In the same way, if your other responsibilities are being “taken care of” a short period of neglect is not disastrous. As a simplistic example: If I mow my lawns, a weekend or two of writing isn’t going to result in an overgrown yard. Be generous with your other priorities, and they in turn will be flexible when you need them to be.

As the good book says,

“There is a time for everything,
and a season for every activity under the heavens:
a time to be born and a time to die,
a time to plant and a time to uproot,
a time to kill and a time to heal,
a time to tear down and a time to build,
a time to weep and a time to laugh,
a time to mourn and a time to dance,
a time to scatter stones and a time to gather them,
a time to embrace and a time to refrain from embracing,
a time to search and a time to give up,
a time to keep and a time to throw away,
a time to tear and a time to mend,
a time to be silent and a time to speak,
a time to love and a time to hate,
a time for war and a time for peace.” (Ecclesiastes 3:1-8)

Be diligent in both making hay while the sun shines and taking care of the other things when the sun doesn’t shine.

Writing Effectively

Time is precious so it’s important that you are efficient with what you have. If I want an effective day of writing I must follow the pattern I know works. It starts with:

  1. Getting up at a reasonable hour (0830 at the latest),
  2. Shaving,
  3. Showering,
  4. Eating a mid-sized breakfast, and finally
  5. Spending some time in personal devotions.

Reading that list, you might think I’m wasting a whole swag of time. If I’m not intending on going out on the day, why shower? Why shave? That’s time better spent writing, you might think but you’d be wrong. After 13 years of work my brain is hardwired that being dressed and shaved means “work time”. I find I can focus more when I have acquired the worker bee mindset.

I also know what not-to-do in the morning. I can’t watch TV, read the newspaper or browse through my “regular” blogs. If I watch TV my brain is dulled to a state where I just want to be spoon-fed entertainment all-day. If I start browsing, I find that time will evaporate and I’ll be wanting to go back for a “fix” or “update”. As a bit of a news junkie this can be a weakness for me – However, if I don’t know the day’s news I can’t be interested in it.

It also helps to know in advance what I am going to work on.
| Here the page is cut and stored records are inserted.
(** Requests through the adapter.  Every request an MCP adapter has handled
    is answered with some text: the server's response with code 0, or the same
    fixed failure text with code -1; it counts once and keeps the rest of the
    server but its log level.  Methods the server does not know get the failure
    text instead of the server's own error, and so does setting the log level,
    which takes effect nevertheless. *)
Theorem mcp_adapter_reports {W} `{AiryErr} `{AiryString} `{CJson} alloc
    (x : @mcp_v1_context_t W) msg w rc out x' w' :
  mcp_adapter_handle_request alloc (Some x) (Some msg) true w = Done (rc, out, x', w') ->
  exists y r, x' = Some y /\ counted x y /\ out = Some r /\
    (rc = 0 \/ rc = -1 /\ r = mcp_request_failed) /\
    (um_method msg <> [] -> um_method msg ∉ known_methods -> rc = -1 /\ w' = w) /\
    (um_method msg = "logging/setLogLevel"%cs ->
       rc = -1 /\ exists params, opt_str (um_payload msg) = Done params /\
       mx_log_level y = mcp_v1_parse_log_level (Some (default "{}"%cs params))).
Proof.
  unfold mcp_adapter_handle_request. cbn [negb].
  set (method := if streq _ _ then _ else _).
  intros (params & Hparams & ([[[result o] v] ox] & Hr & Hout)%outcome_bind_inv)%outcome_bind_inv.
  destruct (route_request_counted _ _ _ _ _ _ _ Hr) as (y & -> & Hy).
  assert (exists r, out = Some r /\ x' = Some y /\ w' = v /\
    (rc = 0 /\ result = 0 /\ response_of o <> None \/ rc = -1 /\ r = mcp_request_failed))
    as (r & -> & -> & -> & Hrc).
  { destruct (response_of o) as [r|]; [destruct (Z.eqb_spec result 0)|];
      injection Hout as <- <- <- <-; eexists; split_and!; eauto; by left. }
  exists y, r. split_and!; [done|exact Hy|done|tauto|..].
  - intros Hne Hm. replace method with (um_method msg) in Hr.
    2:{ unfold method, streq. by rewrite bool_decide_eq_false_2. }
    rewrite route_unknown_method in Hr by exact Hm. injection Hr as <- <- <- _.
    destruct Hrc as [(_ & Hz & _)|[-> _]]; [|done]. revert Hz. errlia.
  - intros Hm. replace method with (um_method msg) in Hr.
    2:{ unfold method. rewrite Hm. reflexivity. }
    rewrite Hm in Hr. injection Hr as <- <- <- <-.
    split; [|by exists params]. by destruct Hrc as [(_ & _ & Hz)|[-> _]].
Qed.

(** Where the adapter looks for parameters.  Decoding a message runs it as
    a request, with the whole message as the parameters.  So a JSON-RPC call of
    a tool, a resource or a prompt, which names it inside its [params] and not
    at the top, is refused, whatever it names: no handler runs, the message is
    left as it was, and only the server's request counter moves. *)
Theorem mcp_decode_params {W} `{AiryErr} `{AiryString} `{CJson} alloc now
    (x : @mcp_v1_context_t W) d method tree msg w :
  alloc 0%nat = true -> alloc 1%nat = true -> d <> [] -> no_nul d ->
  request_method d = Some method -> method ∈ lookup_methods -> none_unknown x ->
  cJSON_Parse d = Some tree ->
  json_string (cJSON_GetObjectItem tree "name"%cs) = None ->
  json_string (cJSON_GetObjectItem tree "uri"%cs) = None ->
  mcp_adapter_decode alloc now (Some x) (Some d) (lenZ d) (Some msg) w
  = Done (AIRY_ERR_INVALID_PARAM, Some msg,
          Some (x <| mx_request_counter ::= (fun n => u64 (n + 1)) |>), w).
Proof.
  intros Ha0 Ha1 Hne Hnul Hm Hin Hx Hp Hname Huri. unfold mcp_adapter_decode.
  destruct d as [|c d]; [done|]. set (text := c :: d) in *.
  rewrite (proj2 (Z.eqb_neq _ _)) by (unfold text, lenZ; cbn; lia).
  rewrite Z.ltb_irrefl, Ha0, Ha1. cbn [negb].
  rewrite take_ge by (unfold lenZ; lia). rewrite cstr_of_id by exact Hnul. rewrite Hm. cbn [from_option id].
  destruct (route_unknown (alloc 2%nat) x method text tree w) as [out Hr]; try done.
  refine (eq_trans (f_equal (mbind _) Hr) _).
  cbn [mbind outcome_bind]. rewrite (proj2 (Z.eqb_neq _ _)) by errlia. by destruct (response_of out).
Qed.

(** ** Samples *)

Definition envelope : bytes :=
  "{'jsonrpc':'2.0','id':1,'method':'tools/call','params':{'name':'hello'}}"%cs.
(* ===== verification/Sha256.v ===== *)
(** * SHA-256 and HMAC: standards/a2a/src/a2a_v03_adapter_auth.c

    The streaming hash as the code runs it, a byte at a time over a 64-byte
    buffer, and the reference it implements: the fold of the compression
    function over the blocks of the padded message.  Bytes and words are
    integers of 8 and 32 bits; the part of the buffer in use is a list. *)

From S2P Require Export CString.

Record a2a_sha256_ctx_t := mkSha {
  sh_state : list Z;
  sh_bitlen : Z;
  sh_data : list Z
}.

#[export] Instance eta_sha : Eta a2a_sha256_ctx_t := fun c =>
  mkSha (sh_state c) (sh_bitlen c) (sh_data c).

(** A 32-bit constant, from its two halves. *)
Definition w32 (hi lo : Z) : Z := hi * 2 ^ 16 + lo.

Definition a2a_sha256_k : list Z := [
  w32 0x428a 0x2f98; w32 0x7137 0x4491; w32 0xb5c0 0xfbcf; w32 0xe9b5 0xdba5;
  w32 0x3956 0xc25b; w32 0x59f1 0x11f1; w32 0x923f 0x82a4; w32 0xab1c 0x5ed5;
  w32 0xd807 0xaa98; w32 0x1283 0x5b01; w32 0x2431 0x85be; w32 0x550c 0x7dc3;
  w32 0x72be 0x5d74; w32 0x80de 0xb1fe; w32 0x9bdc 0x06a7; w32 0xc19b 0xf174;
  w32 0xe49b 0x69c1; w32 0xefbe 0x4786; w32 0x0fc1 0x9dc6; w32 0x240c 0xa1cc;
  w32 0x2de9 0x2c6f; w32 0x4a74 0x84aa; w32 0x5cb0 0xa9dc; w32 0x76f9 0x88da;
  w32 0x983e 0x5152; w32 0xa831 0xc66d; w32 0xb003 0x27c8; w32 0xbf59 0x7fc7;
  w32 0xc6e0 0x0bf3; w32 0xd5a7 0x9147; w32 0x06ca 0x6351; w32 0x1429 0x2967;
  w32 0x27b7 0x0a85; w32 0x2e1b 0x2138; w32 0x4d2c 0x6dfc; w32 0x5338 0x0d13;
  w32 0x650a 0x7354; w32 0x766a 0x0abb; w32 0x81c2 0xc92e; w32 0x9272 0x2c85;
  w32 0xa2bf 0xe8a1; w32 0xa81a 0x664b; w32 0xc24b 0x8b70; w32 0xc76c 0x51a3;
  w32 0xd192 0xe819; w32 0xd699 0x0624; w32 0xf40e 0x3585; w32 0x106a 0xa070;
  w32 0x19a4 0xc116; w32 0x1e37 0x6c08; w32 0x2748 0x774c; w32 0x34b0 0xbcb5;
  w32 0x391c 0x0cb3; w32 0x4ed8 0xaa4a; w32 0x5b9c 0xca4f; w32 0x682e 0x6ff3;
  w32 0x748f 0x82ee; w32 0x78a5 0x636f; w32 0x84c8 0x7814; w32 0x8cc7 0x0208;
  w32 0x90be 0xfffa; w32 0xa450 0x6ceb; w32 0xbef9 0xa3f7; w32 0xc671 0x78f2].

Definition a2a_ror32 (x n : Z) : Z := Z.lor (Z.shiftr x n) (u32 (Z.shiftl x (32 - n))).

(** Index [i] of an array that has one. *)
Definition at_ (l : list Z) (i : nat) : Z := nth i l 0.

(** ** The compression function *)

(** The [i]-th big-endian word of the block. *)
Definition load_word (data : list Z) (i : nat) : Z :=
  Z.lor (Z.lor (Z.lor (Z.shiftl (at_ data (i * 4)) 24) (Z.shiftl (at_ data (i * 4 + 1)) 16))
               (Z.shiftl (at_ data (i * 4 + 2)) 8)) (at_ data (i * 4 + 3)).

Definition next_word (w : list Z) (i : nat) : Z :=
  let w15 := at_ w (i - 15) in
  let w2 := at_ w (i - 2) in
  let s0 := Z.lxor (Z.lxor (a2a_ror32 w15 7) (a2a_ror32 w15 18)) (Z.shiftr w15 3) in
  let s1 := Z.lxor (Z.lxor (a2a_ror32 w2 17) (a2a_ror32 w2 19)) (Z.shiftr w2 10) in
  u32 (at_ w (i - 16) + s0 + at_ w (i - 7) + s1).

Definition message_schedule (data : list Z) : list Z :=
  fold_left (fun w i => w ++ [next_word w i]) (seq 16 48) (load_word data <$> seq 0 16).

Definition vars : Type := Z * Z * Z * Z * Z * Z * Z * Z.

Definition sha_round (w : list Z) (v : vars) (i : nat) : vars :=
  let '(a, b, c, d, e, f, g, h) := v in
  let S1 := Z.lxor (Z.lxor (a2a_ror32 e 6) (a2a_ror32 e 11)) (a2a_ror32 e 25) in
  let ch := Z.lxor (Z.land e f) (Z.land (Z.lxor e 0xffffffff) g) in
  let t1 := u32 (h + S1 + ch + at_ a2a_sha256_k i + at_ w i) in
  let S0 := Z.lxor (Z.lxor (a2a_ror32 a 2) (a2a_ror32 a 13)) (a2a_ror32 a 22) in
  let maj := Z.lxor (Z.lxor (Z.land a b) (Z.land a c)) (Z.land b c) in
  let t2 := u32 (S0 + maj) in
  (u32 (t1 + t2), a, b, c, u32 (d + t1), e, f, g).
If I can I will do some “recon” and decide what comes next at the end of my previous writing session, Doing so lets my brain think about that in the background and gives me clear goals for the day.

Make the most of the time you have. If I have only an hour there’s no point in trying to work on my novel. I can however proof-read it, work on a short story or blog post. I can puzzle away about plot problems / issues and try to solve them.

A day is wasted as a collection of wasted minutes. (me)

Make every minute count!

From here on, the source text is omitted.